[WORK TO BE COMPLETED] Of all the lines below, return only those starting with the line holding "is_u32 (Z.lor (u32" and going on through the line holding "intros Hn. induction", exactly as written.

Segment Start: DATA PROVIDED

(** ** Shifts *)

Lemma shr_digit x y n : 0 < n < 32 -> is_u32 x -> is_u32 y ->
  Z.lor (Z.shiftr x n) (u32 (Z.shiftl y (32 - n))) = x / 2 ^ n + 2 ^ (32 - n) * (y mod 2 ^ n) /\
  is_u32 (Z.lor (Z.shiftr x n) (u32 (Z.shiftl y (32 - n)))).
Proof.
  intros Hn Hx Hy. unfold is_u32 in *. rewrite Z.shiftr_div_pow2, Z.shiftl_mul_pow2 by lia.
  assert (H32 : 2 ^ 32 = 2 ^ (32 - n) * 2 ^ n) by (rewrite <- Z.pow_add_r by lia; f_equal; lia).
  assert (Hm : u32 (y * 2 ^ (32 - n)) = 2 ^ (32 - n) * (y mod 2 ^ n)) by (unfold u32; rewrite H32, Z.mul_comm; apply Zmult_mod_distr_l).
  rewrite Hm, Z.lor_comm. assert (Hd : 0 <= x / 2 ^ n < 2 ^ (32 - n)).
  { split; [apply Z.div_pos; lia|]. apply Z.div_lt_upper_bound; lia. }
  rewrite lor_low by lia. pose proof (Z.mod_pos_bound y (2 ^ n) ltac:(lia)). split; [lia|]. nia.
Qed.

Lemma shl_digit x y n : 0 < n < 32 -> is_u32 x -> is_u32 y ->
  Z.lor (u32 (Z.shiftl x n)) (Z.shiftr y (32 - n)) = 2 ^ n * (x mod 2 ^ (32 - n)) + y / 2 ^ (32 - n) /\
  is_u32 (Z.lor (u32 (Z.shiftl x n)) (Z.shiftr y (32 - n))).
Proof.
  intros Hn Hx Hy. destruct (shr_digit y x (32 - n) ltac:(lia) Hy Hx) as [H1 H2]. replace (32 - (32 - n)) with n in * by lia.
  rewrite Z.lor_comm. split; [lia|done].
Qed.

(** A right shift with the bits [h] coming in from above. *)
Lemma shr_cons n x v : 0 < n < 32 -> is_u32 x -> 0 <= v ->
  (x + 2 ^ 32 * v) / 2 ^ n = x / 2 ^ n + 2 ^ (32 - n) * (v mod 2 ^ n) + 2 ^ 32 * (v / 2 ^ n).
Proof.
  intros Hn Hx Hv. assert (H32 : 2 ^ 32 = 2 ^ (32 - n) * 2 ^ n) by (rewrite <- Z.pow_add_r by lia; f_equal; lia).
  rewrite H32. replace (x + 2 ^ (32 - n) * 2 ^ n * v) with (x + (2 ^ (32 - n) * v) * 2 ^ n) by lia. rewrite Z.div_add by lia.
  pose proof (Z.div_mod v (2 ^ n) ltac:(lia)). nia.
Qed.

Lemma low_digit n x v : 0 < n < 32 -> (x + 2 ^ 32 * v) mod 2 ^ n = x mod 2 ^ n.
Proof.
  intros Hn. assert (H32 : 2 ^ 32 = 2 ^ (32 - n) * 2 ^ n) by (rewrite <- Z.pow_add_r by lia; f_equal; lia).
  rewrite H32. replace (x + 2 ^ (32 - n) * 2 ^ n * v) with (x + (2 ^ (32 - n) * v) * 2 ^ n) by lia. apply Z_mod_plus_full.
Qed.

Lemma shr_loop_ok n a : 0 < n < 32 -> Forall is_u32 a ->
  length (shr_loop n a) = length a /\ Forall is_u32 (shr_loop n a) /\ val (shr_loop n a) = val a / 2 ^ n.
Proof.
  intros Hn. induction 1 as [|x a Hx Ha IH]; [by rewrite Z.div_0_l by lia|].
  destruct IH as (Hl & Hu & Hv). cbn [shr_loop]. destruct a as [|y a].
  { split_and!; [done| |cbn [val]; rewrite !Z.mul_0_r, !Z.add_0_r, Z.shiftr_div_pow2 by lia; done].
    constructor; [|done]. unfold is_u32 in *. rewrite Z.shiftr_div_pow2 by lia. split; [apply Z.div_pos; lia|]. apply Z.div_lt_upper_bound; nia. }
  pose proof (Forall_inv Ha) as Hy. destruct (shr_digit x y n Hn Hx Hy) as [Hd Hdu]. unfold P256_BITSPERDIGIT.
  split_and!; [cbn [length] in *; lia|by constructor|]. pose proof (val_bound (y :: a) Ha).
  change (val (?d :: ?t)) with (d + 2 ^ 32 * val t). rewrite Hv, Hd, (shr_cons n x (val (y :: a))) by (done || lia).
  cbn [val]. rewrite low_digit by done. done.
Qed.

Segment End: DATA PROVIDED
Segment Start: DATA PROVIDED

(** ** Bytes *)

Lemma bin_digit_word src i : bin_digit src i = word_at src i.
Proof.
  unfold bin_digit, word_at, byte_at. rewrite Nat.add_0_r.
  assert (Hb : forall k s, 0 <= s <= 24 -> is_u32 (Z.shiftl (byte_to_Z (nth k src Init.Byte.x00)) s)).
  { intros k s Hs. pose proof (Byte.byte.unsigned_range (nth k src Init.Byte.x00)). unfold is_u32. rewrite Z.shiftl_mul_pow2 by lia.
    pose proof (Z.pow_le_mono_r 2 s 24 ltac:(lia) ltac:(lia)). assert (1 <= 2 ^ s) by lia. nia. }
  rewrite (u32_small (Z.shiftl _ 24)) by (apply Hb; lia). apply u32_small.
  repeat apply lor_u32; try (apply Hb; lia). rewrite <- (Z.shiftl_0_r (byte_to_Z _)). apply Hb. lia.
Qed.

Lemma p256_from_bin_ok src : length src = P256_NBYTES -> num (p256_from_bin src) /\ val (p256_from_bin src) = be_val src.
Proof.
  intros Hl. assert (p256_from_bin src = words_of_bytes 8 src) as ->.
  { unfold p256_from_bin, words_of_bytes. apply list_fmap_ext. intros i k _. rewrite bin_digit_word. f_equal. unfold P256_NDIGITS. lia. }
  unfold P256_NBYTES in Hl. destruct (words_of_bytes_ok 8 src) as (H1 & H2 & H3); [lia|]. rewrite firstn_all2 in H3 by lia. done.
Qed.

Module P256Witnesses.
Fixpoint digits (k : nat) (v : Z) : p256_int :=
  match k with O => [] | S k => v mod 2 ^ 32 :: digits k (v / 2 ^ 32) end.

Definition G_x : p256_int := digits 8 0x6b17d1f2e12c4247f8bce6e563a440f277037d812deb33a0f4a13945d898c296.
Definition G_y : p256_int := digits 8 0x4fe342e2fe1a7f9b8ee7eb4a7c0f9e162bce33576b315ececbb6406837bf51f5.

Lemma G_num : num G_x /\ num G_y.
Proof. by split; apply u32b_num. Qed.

Segment End: DATA PROVIDED

[SOLUTION FOR THIS EXERCISE]
  is_u32 (Z.lor (u32 (Z.shiftl x n)) (Z.shiftr y (32 - n))).
Proof.
  intros Hn Hx Hy. destruct (shr_digit y x (32 - n) ltac:(lia) Hy Hx) as [H1 H2]. replace (32 - (32 - n)) with n in * by lia.
  rewrite Z.lor_comm. split; [lia|done].
Qed.

(** A right shift with the bits [h] coming in from above. *)
Lemma shr_cons n x v : 0 < n < 32 -> is_u32 x -> 0 <= v ->
  (x + 2 ^ 32 * v) / 2 ^ n = x / 2 ^ n + 2 ^ (32 - n) * (v mod 2 ^ n) + 2 ^ 32 * (v / 2 ^ n).
Proof.
  intros Hn Hx Hv. assert (H32 : 2 ^ 32 = 2 ^ (32 - n) * 2 ^ n) by (rewrite <- Z.pow_add_r by lia; f_equal; lia).
  rewrite H32. replace (x + 2 ^ (32 - n) * 2 ^ n * v) with (x + (2 ^ (32 - n) * v) * 2 ^ n) by lia. rewrite Z.div_add by lia.
  pose proof (Z.div_mod v (2 ^ n) ltac:(lia)). nia.
Qed.

Lemma low_digit n x v : 0 < n < 32 -> (x + 2 ^ 32 * v) mod 2 ^ n = x mod 2 ^ n.
Proof.
  intros Hn. assert (H32 : 2 ^ 32 = 2 ^ (32 - n) * 2 ^ n) by (rewrite <- Z.pow_add_r by lia; f_equal; lia).
  rewrite H32. replace (x + 2 ^ (32 - n) * 2 ^ n * v) with (x + (2 ^ (32 - n) * v) * 2 ^ n) by lia. apply Z_mod_plus_full.
Qed.

Lemma shr_loop_ok n a : 0 < n < 32 -> Forall is_u32 a ->
  length (shr_loop n a) = length a /\ Forall is_u32 (shr_loop n a) /\ val (shr_loop n a) = val a / 2 ^ n.
Proof.
  intros Hn. induction 1 as [|x a Hx Ha IH]; [by rewrite Z.div_0_l by lia|].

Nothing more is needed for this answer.